-- EXERCISE INPUTS follows --

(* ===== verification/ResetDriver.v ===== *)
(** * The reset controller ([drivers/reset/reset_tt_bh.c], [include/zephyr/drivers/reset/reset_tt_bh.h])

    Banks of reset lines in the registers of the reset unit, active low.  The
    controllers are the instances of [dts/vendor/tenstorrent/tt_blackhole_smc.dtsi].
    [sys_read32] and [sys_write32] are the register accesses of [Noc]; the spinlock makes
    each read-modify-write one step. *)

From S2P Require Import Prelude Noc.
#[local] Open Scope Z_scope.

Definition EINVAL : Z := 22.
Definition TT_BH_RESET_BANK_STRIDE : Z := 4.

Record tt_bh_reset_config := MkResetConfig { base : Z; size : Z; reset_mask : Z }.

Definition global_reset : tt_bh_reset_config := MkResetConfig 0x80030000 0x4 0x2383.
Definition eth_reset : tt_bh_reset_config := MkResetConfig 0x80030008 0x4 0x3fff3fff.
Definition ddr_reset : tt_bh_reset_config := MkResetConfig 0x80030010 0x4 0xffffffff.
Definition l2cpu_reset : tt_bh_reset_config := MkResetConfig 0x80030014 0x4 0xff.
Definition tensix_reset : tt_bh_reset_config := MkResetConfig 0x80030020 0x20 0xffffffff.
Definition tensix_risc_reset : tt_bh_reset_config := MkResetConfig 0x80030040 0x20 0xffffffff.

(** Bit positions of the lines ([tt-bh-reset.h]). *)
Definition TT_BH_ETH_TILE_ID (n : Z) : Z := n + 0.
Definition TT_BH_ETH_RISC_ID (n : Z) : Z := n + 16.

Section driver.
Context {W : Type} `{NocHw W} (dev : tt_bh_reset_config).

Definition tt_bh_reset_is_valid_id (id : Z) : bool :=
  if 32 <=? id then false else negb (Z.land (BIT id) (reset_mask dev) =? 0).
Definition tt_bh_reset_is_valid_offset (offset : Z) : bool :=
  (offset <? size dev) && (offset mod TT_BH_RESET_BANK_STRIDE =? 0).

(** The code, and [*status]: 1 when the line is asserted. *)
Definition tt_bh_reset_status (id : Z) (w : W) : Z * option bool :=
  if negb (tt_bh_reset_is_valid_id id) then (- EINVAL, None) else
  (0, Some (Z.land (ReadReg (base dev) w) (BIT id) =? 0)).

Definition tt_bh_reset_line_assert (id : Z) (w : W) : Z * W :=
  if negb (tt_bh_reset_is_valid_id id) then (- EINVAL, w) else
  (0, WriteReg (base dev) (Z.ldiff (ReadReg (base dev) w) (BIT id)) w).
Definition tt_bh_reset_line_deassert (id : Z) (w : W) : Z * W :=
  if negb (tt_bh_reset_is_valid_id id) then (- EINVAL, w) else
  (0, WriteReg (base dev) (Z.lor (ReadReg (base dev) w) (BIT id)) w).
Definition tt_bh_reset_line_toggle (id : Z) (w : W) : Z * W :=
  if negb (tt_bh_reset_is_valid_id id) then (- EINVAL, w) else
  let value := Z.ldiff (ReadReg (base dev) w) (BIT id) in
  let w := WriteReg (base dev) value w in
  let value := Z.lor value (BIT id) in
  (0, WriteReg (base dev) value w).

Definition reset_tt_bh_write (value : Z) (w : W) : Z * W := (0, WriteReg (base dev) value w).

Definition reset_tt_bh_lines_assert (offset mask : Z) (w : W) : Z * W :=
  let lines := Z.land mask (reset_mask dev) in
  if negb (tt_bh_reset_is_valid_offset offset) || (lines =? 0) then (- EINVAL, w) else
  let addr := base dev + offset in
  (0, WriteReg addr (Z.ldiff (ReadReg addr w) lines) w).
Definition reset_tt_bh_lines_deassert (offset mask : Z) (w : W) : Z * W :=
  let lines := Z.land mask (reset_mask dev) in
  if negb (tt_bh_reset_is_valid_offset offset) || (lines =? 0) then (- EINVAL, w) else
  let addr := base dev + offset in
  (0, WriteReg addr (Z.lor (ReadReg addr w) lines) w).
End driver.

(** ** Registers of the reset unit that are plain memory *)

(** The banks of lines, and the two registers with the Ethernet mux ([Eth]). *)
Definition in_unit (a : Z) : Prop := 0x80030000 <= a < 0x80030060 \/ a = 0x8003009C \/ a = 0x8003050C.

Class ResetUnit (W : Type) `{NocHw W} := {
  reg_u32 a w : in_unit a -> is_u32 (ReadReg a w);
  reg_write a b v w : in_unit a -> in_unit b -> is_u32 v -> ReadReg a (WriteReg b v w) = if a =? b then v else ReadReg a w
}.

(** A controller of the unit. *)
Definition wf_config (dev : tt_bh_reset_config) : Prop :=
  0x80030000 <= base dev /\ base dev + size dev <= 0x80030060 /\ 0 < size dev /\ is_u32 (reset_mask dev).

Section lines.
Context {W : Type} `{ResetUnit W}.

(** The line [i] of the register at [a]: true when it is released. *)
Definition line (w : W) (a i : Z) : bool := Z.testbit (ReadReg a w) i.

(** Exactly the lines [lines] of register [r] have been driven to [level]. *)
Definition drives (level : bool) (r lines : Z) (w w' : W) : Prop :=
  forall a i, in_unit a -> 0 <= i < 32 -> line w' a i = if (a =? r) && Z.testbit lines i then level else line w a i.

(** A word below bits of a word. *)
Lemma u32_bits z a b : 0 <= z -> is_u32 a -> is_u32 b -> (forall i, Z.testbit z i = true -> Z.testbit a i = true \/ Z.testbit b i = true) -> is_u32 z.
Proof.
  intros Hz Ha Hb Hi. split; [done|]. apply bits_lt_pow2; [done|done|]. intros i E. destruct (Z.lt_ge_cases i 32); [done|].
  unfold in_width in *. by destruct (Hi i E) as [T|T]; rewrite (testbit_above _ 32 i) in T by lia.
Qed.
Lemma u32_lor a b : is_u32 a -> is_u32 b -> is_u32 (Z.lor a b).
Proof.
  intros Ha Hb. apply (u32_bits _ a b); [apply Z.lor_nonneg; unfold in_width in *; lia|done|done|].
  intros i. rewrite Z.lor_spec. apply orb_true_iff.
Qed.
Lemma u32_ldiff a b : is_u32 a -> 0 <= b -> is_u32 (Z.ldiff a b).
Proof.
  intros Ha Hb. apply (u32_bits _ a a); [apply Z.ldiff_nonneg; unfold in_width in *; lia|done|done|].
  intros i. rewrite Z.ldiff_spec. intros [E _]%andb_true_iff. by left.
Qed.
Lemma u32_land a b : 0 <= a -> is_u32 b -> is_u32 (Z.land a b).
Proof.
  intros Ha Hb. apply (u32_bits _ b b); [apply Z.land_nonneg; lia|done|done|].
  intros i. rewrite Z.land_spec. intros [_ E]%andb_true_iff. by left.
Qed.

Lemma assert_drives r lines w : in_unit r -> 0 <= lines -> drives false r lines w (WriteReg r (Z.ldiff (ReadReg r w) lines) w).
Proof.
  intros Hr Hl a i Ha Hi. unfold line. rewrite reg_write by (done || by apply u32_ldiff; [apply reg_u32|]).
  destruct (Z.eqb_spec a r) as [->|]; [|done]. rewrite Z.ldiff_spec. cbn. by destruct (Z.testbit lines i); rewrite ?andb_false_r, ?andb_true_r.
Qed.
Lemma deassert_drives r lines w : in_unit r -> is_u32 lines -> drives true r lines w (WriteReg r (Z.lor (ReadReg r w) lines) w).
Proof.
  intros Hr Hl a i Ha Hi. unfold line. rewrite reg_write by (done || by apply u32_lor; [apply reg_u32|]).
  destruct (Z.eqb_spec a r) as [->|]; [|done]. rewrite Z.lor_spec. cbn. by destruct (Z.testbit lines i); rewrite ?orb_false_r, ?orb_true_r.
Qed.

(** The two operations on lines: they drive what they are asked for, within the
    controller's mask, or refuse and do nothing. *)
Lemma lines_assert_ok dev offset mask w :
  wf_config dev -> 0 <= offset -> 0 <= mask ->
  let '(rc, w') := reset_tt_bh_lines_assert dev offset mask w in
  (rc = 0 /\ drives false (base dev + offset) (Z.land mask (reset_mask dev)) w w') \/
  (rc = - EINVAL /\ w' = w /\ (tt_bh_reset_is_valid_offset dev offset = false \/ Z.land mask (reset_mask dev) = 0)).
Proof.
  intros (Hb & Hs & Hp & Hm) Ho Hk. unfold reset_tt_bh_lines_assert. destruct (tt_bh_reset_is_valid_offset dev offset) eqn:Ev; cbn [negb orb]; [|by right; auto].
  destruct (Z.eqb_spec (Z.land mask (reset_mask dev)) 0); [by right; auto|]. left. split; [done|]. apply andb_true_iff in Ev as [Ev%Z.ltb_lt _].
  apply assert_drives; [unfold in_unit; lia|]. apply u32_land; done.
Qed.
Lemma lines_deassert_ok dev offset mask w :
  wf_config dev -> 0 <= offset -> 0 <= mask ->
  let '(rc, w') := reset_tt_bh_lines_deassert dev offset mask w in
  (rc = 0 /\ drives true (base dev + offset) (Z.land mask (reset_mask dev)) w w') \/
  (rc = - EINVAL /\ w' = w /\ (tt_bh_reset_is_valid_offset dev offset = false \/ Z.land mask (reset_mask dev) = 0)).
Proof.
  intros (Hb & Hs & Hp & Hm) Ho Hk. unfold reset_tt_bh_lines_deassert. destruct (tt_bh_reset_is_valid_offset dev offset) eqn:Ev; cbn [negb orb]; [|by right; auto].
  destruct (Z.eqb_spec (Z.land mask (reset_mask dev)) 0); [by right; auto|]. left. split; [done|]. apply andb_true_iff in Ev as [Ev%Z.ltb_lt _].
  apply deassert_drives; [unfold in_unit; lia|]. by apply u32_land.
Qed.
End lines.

-- EXERCISE INPUTS concluded --

Beginning with the line containing "[sys_read32] and [sys_write32]" in the material above, copy every line exactly until you have copied the line containing "Record tt_bh_reset_config := MkResetConfig".

    [sys_read32] and [sys_write32] are the register accesses of [Noc]; the spinlock makes
    each read-modify-write one step. *)

From S2P Require Import Prelude Noc.
#[local] Open Scope Z_scope.

Definition EINVAL : Z := 22.
Definition TT_BH_RESET_BANK_STRIDE : Z := 4.

Record tt_bh_reset_config := MkResetConfig { base : Z; size : Z; reset_mask : Z }.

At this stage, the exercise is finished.